(** One round of the second loop, object by object: the revision of the
    round gets its [git] tuple and its date, the one before it is
    back-patched, every other object is as it was. *)
Lemma link_step_lookup (k : nat) (s : State) (c : Commit) (o : Content) :
  linking content path rl n0 cs news s1 k s ->
  cs !! k = Some c ->
  objs s !! (n0 + k)%nat = Some o ->
  let g := expected_link content path rl revs k c in
  let created := fromtimestamp (authored_date c) in
  exists s',
    link (on_content_object_init (S fuel)) content path rl
         (Z.of_nat k, (c, (n0 + k)%nat)) s = (Ret tt, s')
    /\ forall j,
         objs s' !! j
         = (if decide (j = (n0 + k)%nat)
            then (fun x => dated created (set_git (Some g) x))
            else if decide (previous_revision g = Some j)
                 then superseded created (date_format o)
                 else id) <$> objs s !! j.
Proof.
  intros L Hk Ho g created.
  assert (Hkn : (k < length news)%nat).
  { rewrite <- Hlen. eapply lookup_lt_Some; eauto. }
  destruct (lookup_lt_is_Some_2 news k Hkn) as [o1 Ho1].
  destruct (linking_new _ _ _ _ _ _ _ _ _ L k c o1 Hk Ho1)
    as (o' & Ho' & Hu & Hg).
  rewrite Ho in Ho'. inversion Ho'; subst o'. clear Ho'.
  destruct (revision_identity live repository cs news Hnews k o o1 Ho1 Hu)
    as [Hcls Hsrc].
  assert (Hl : lists s !! rl = Some revs).
  { now rewrite (linking_lists _ _ _ _ _ _ _ _ _ L). }
  assert (Hrl : length revs = length news) by apply length_seq.
  unfold link.
  rewrite (bind_Ret _ _ _ _ _ (get_list_Some _ _ _ Hl)).
  rewrite (bind_Ret _ _ _ _ _ (previous_spec revs k s ltac:(lia))).
  rewrite (bind_Ret _ _ _ _ _ (next_spec content revs k s ltac:(lia))).
  match goal with
  | |- context [set_git (Some ?x)] =>
      change x with (expected_link content path rl revs k c)
  end.
  fold g.
  rewrite (bind_Ret _ _ _ _ _ (modify_obj_Some _ _ _ _ Ho)).
  remember (with_objs (alter (set_git (Some g)) (n0 + k)%nat) s) as s2 eqn:E2.
  set (o2 := set_git (Some g) o).
  assert (Ho2 : objs s2 !! (n0 + k)%nat = Some o2).
  { subst s2. cbn [objs with_objs]. now rewrite list_lookup_alter_eq, Ho. }
  assert (Hd : discover_repository (posixpath.dirname (source_path o2)) s2
               = (Ret (Some repository), s2)).
  { apply discover_repository_hit. subst s2. cbn [repo_cache with_objs].
    rewrite (linking_cache _ _ _ _ _ _ _ _ _ L).
    change (source_path o2) with (source_path o). now rewrite Hsrc. }
  assert (Hlen2 : length (objs s2) = (n0 + length news)%nat).
  { subst s2. cbn [objs with_objs]. rewrite length_alter.
    apply (linking_length _ _ _ _ _ _ _ _ _ L). }
  assert (Hprev : forall p, previous_revision g = Some p ->
                    (n0 <= p < length (objs s2))%nat /\ p <> (n0 + k)%nat).
  { intros p. unfold g, expected_link. cbn [previous_revision].
    destruct (0 <? Z.of_nat k) eqn:E0; [|discriminate].
    apply Z.ltb_lt in E0.
    intros Hp. apply revs_lookup_inv in Hp as [-> Hp]. lia. }
  cbv beta.
  rewrite (hook_guards fuel (n0 + k)%nat s2 s2 o2 repository Ho2);
    [ | change (cls o2) with (cls o); now rewrite Hcls
      | exact Hd | reflexivity
      | change (source_path o2) with (source_path o); now rewrite Hsrc
      | reflexivity ].
  rewrite (on_revision_spec (n0 + k)%nat s2 o2 g Ho2 eq_refl);
    [|intros p Hp; now apply Hprev].
  eexists. split; [reflexivity|].
  intros j. cbn [objs with_objs]. unfold revisited.
  change (fromtimestamp (authored_date (commit g))) with created.
  change (date_format o2) with (date_format o).
  subst s2. cbn [objs with_objs].
  destruct (previous_revision g) as [p|] eqn:Ep.
  - destruct (Hprev p eq_refl) as [_ Hpk].
    rewrite list_lookup_alter.
    destruct (decide (p = j)) as [<-|Hpj].
    + rewrite list_lookup_alter_ne by congruence.
      rewrite list_lookup_alter_ne by congruence.
      destruct (decide (p = (n0 + k)%nat)); [congruence|].
      destruct (decide (Some p = Some p)); [reflexivity | congruence].
    + destruct (decide (Some p = Some j)) as [[=]|_]; [congruence|].
      rewrite !list_lookup_alter.
      destruct (decide ((n0 + k)%nat = j)) as [<-|Hj].
      * destruct (decide ((n0 + k)%nat = (n0 + k)%nat)); [|congruence].
        destruct (objs s !! (n0 + k)%nat); reflexivity.
      * destruct (decide (j = (n0 + k)%nat)); [congruence|].
        destruct (objs s !! j); reflexivity.
  - rewrite !list_lookup_alter.
    destruct (decide ((n0 + k)%nat = j)) as [<-|Hj].
    + destruct (decide ((n0 + k)%nat = (n0 + k)%nat)); [|congruence].
      destruct (objs s !! (n0 + k)%nat); reflexivity.
    + destruct (decide (j = (n0 + k)%nat)); [congruence|].
      destruct (decide (None = Some j)); [congruence|].
      destruct (objs s !! j); reflexivity.
Qed.

Lemma ltb_S_other (i k : nat) : i <> k -> (i <? S k)%nat = (i <? k)%nat.
Proof.
  intros H. destruct (i <? k)%nat eqn:E.
  - apply Nat.ltb_lt in E. apply Nat.ltb_lt. lia.
  - apply Nat.ltb_ge in E. apply Nat.ltb_ge. lia.
Qed.

(** One round keeps the revisions those of [linked_revision]. *)
Lemma link_step_chained (k : nat) (s : State) (c : Commit) :
  linking content path rl n0 cs news s1 k s ->
  chained content path rl n0 cs news k s ->
  cs !! k = Some c ->
  exists s',
    link (on_content_object_init (S fuel)) content path rl
         (Z.of_nat k, (c, (n0 + k)%nat)) s = (Ret tt, s')
    /\ linking content path rl n0 cs news s1 (S k) s'
    /\ chained content path rl n0 cs news (S k) s'.
Proof.
  intros L C Hk.
  assert (Hkn : (k < length news)%nat).
  { rewrite <- Hlen. eapply lookup_lt_Some; eauto. }
  destruct (lookup_lt_is_Some_2 news k Hkn) as [o1 Ho1].
  pose proof (C k c o1 Hk Ho1) as Ho.
  assert (Hself : forall g next, linked_revision g next k k o1 = o1).
  { intros g next. unfold linked_revision.
    rewrite Nat.ltb_irrefl.
    replace (S k <? k)%nat with false
      by (symmetry; apply Nat.ltb_ge; lia).
    now destruct next as [[]|]. }
  rewrite Hself in Ho.
  destruct (link_step_lookup k s c o1 L Hk Ho) as (s' & E & Hlook).
  destruct (link_step fuel content live repository rl n0 cs news s1 Hlen
              Hrevs Hcache Hhist Hstatic Hnews k s c L Hk)
    as (s'' & E' & L').
  fold path in E'. rewrite E in E'. inversion E'; subst s''. clear E'.
  exists s'. split; [exact E|]. split; [exact L'|].
  intros i ci oi Hci Hoi. rewrite Hlook, (C i ci oi Hci Hoi).
  cbn [fmap option_fmap option_map]. f_equal.
  fold revs.
  destruct (decide ((n0 + i)%nat = (n0 + k)%nat)) as [Eik|Nik].
  - assert (i = k) by lia. subst i.
    rewrite Hk in Hci. inversion Hci; subst ci.
    rewrite Ho1 in Hoi. inversion Hoi; subst oi.
    rewrite Hself. unfold linked_revision.
    replace (k <? S k)%nat with true by (symmetry; apply Nat.ltb_lt; lia).
    rewrite Nat.ltb_irrefl.
    cbn [commit expected_link].
    now destruct (successor cs news k) as [[]|].
  - assert (Hik : i <> k) by lia.
    destruct (decide
                (previous_revision (expected_link content path rl revs k c)
                 = Some (n0 + i)%nat)) as [Hp|Hp].
    + unfold expected_link in Hp. cbn [previous_revision] in Hp.
      destruct (0 <? Z.of_nat k) eqn:E0; [|discriminate].
      apply Z.ltb_lt in E0.
      apply revs_lookup_inv in Hp as [Hp _].
      assert (Hsi : S i = k) by lia.
      unfold successor. rewrite Hsi, Hk, Ho1.
      unfold linked_revision. rewrite Hsi.
      replace (i <? k)%nat with true by (symmetry; apply Nat.ltb_lt; lia).
      replace (i <? S k)%nat with true by (symmetry; apply Nat.ltb_lt; lia).
      replace (k <? S k)%nat with true by (symmetry; apply Nat.ltb_lt; lia).
      rewrite Nat.ltb_irrefl. reflexivity.
    + assert (Hsi : S i <> k).
      { intros Hsi. apply Hp. unfold expected_link.
        cbn [previous_revision].
        replace (0 <? Z.of_nat k) with true
          by (symmetry; apply Z.ltb_lt; lia).
        unfold revs. rewrite lookup_seq_lt by lia. f_equal. lia. }
      unfold linked_revision.
      rewrite (ltb_S_other i k Hik).
      replace (S i <? S k)%nat with (S i <? k)%nat
        by (symmetry; apply (ltb_S_other (S i) k Hsi)).
      reflexivity.
Qed.

Lemma chained_done (k : nat) (s : State) :
  (length cs <= k)%nat ->
  chained content path rl n0 cs news k s ->
  chained content path rl n0 cs news (length cs) s.
Proof.
  intros Hk C i c o1 Hc Ho1. rewrite (C i c o1 Hc Ho1). f_equal.
  pose proof (lookup_lt_Some _ _ _ Hc) as Hi.
  unfold linked_revision.
  replace (i <? length cs)%nat with true
    by (symmetry; apply Nat.ltb_lt; lia).
  replace (i <? k)%nat with true by (symmetry; apply Nat.ltb_lt; lia).
  unfold successor.
  destruct (cs !! S i) as [c'|] eqn:Hc'; [|reflexivity].
  pose proof (lookup_lt_Some _ _ _ Hc') as Hi'.
  destruct (news !! S i) as [o'|]; [|reflexivity].
  replace (S i <? length cs)%nat with true
    by (symmetry; apply Nat.ltb_lt; lia).
  replace (S i <? k)%nat with true by (symmetry; apply Nat.ltb_lt; lia).
  reflexivity.
Qed.

(** The second loop from round [k] on. *)
Lemma link_loop_chained (rest : list Commit) :
  forall (k : nat) (s : State),
    drop k cs = rest ->
    linking content path rl n0 cs news s1 k s ->
    chained content path rl n0 cs news k s ->
    exists s',
      for_each (enumerate_from (Z.of_nat k) (zip rest (drop k revs)))
        (link (on_content_object_init (S fuel)) content path rl) s
      = (Ret tt, s')
      /\ linking content path rl n0 cs news s1 (length cs) s'
      /\ chained content path rl n0 cs news (length cs) s'.
Proof.
  induction rest as [|c rest IH]; intros k s Hd L C.
  - exists s. split; [reflexivity|].
    assert (Hk : (length cs <= k)%nat).
    { apply (f_equal length) in Hd. rewrite length_drop in Hd.
      simpl in Hd. lia. }
    split.
    + apply linking_done with (k := k); assumption.
    + now apply (chained_done k).
  - assert (Hk : cs !! k = Some c).
    { rewrite <- (Nat.add_0_r k), <- lookup_drop, Hd. reflexivity. }
    assert (Hd' : drop (S k) cs = rest).
    { rewrite (drop_S _ _ _ Hk) in Hd. now inversion Hd. }
    assert (Hkn : (k < length news)%nat).
    { rewrite <- Hlen. eapply lookup_lt_Some; eauto. }
    unfold revs. rewrite (drop_S _ _ _ (revs_lookup n0 news k Hkn)).
    cbn [zip enumerate_from for_each].
    destruct (link_step_chained k s c L C Hk) as (s2 & E2 & L2 & C2).
    rewrite (bind_Ret _ _ _ _ _ E2).
    replace (Z.of_nat k + 1) with (Z.of_nat (S k)) by lia.
    exact (IH (S k) s2 Hd' L2 C2).
Qed.

End LinkDates.

Section BuildDates.
Context `{W : World}.

(** The commit after the one at index [i], with the date format of its
    revision, read off the history. *)
Lemma successor_parsed (live : Content) (repository : Repo)
    (cs : list Commit) (news : list Content) (i : nat) :
  Forall2 (fun c o => exists parsed,
             parse_commit live repository c = Some parsed
             /\ o = materialized live c parsed) cs news ->
  successor cs news i
  = match cs !! S i with
    | Some c' =>
        match parse_commit live repository c' with
        | Some parsed' => Some (c', p_date_format parsed')
        | None => None
        end
    | None => None
    end.
Proof.
  intros Hnews. unfold successor.
  destruct (cs !! S i) as [c'|] eqn:Hc'; [|reflexivity].
  destruct (Forall2_lookup_l _ _ _ _ _ Hnews Hc')
    as (o' & Ho' & parsed' & Hp' & ->).
  now rewrite Ho', Hp'.
Qed.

Your assignment:
Copy out the lines above word for word, stopping after the line containing "(Some ?x)] =>".

Result:
(** One round of the second loop, object by object: the revision of the
    round gets its [git] tuple and its date, the one before it is
    back-patched, every other object is as it was. *)
Lemma link_step_lookup (k : nat) (s : State) (c : Commit) (o : Content) :
  linking content path rl n0 cs news s1 k s ->
  cs !! k = Some c ->
  objs s !! (n0 + k)%nat = Some o ->
  let g := expected_link content path rl revs k c in
  let created := fromtimestamp (authored_date c) in
  exists s',
    link (on_content_object_init (S fuel)) content path rl
         (Z.of_nat k, (c, (n0 + k)%nat)) s = (Ret tt, s')
    /\ forall j,
         objs s' !! j
         = (if decide (j = (n0 + k)%nat)
            then (fun x => dated created (set_git (Some g) x))
            else if decide (previous_revision g = Some j)
                 then superseded created (date_format o)
                 else id) <$> objs s !! j.
Proof.
  intros L Hk Ho g created.
  assert (Hkn : (k < length news)%nat).
  { rewrite <- Hlen. eapply lookup_lt_Some; eauto. }
  destruct (lookup_lt_is_Some_2 news k Hkn) as [o1 Ho1].
  destruct (linking_new _ _ _ _ _ _ _ _ _ L k c o1 Hk Ho1)
    as (o' & Ho' & Hu & Hg).
  rewrite Ho in Ho'. inversion Ho'; subst o'. clear Ho'.
  destruct (revision_identity live repository cs news Hnews k o o1 Ho1 Hu)
    as [Hcls Hsrc].
  assert (Hl : lists s !! rl = Some revs).
  { now rewrite (linking_lists _ _ _ _ _ _ _ _ _ L). }
  assert (Hrl : length revs = length news) by apply length_seq.
  unfold link.
  rewrite (bind_Ret _ _ _ _ _ (get_list_Some _ _ _ Hl)).
  rewrite (bind_Ret _ _ _ _ _ (previous_spec revs k s ltac:(lia))).
  rewrite (bind_Ret _ _ _ _ _ (next_spec content revs k s ltac:(lia))).
  match goal with
  | |- context [set_git (Some ?x)] =>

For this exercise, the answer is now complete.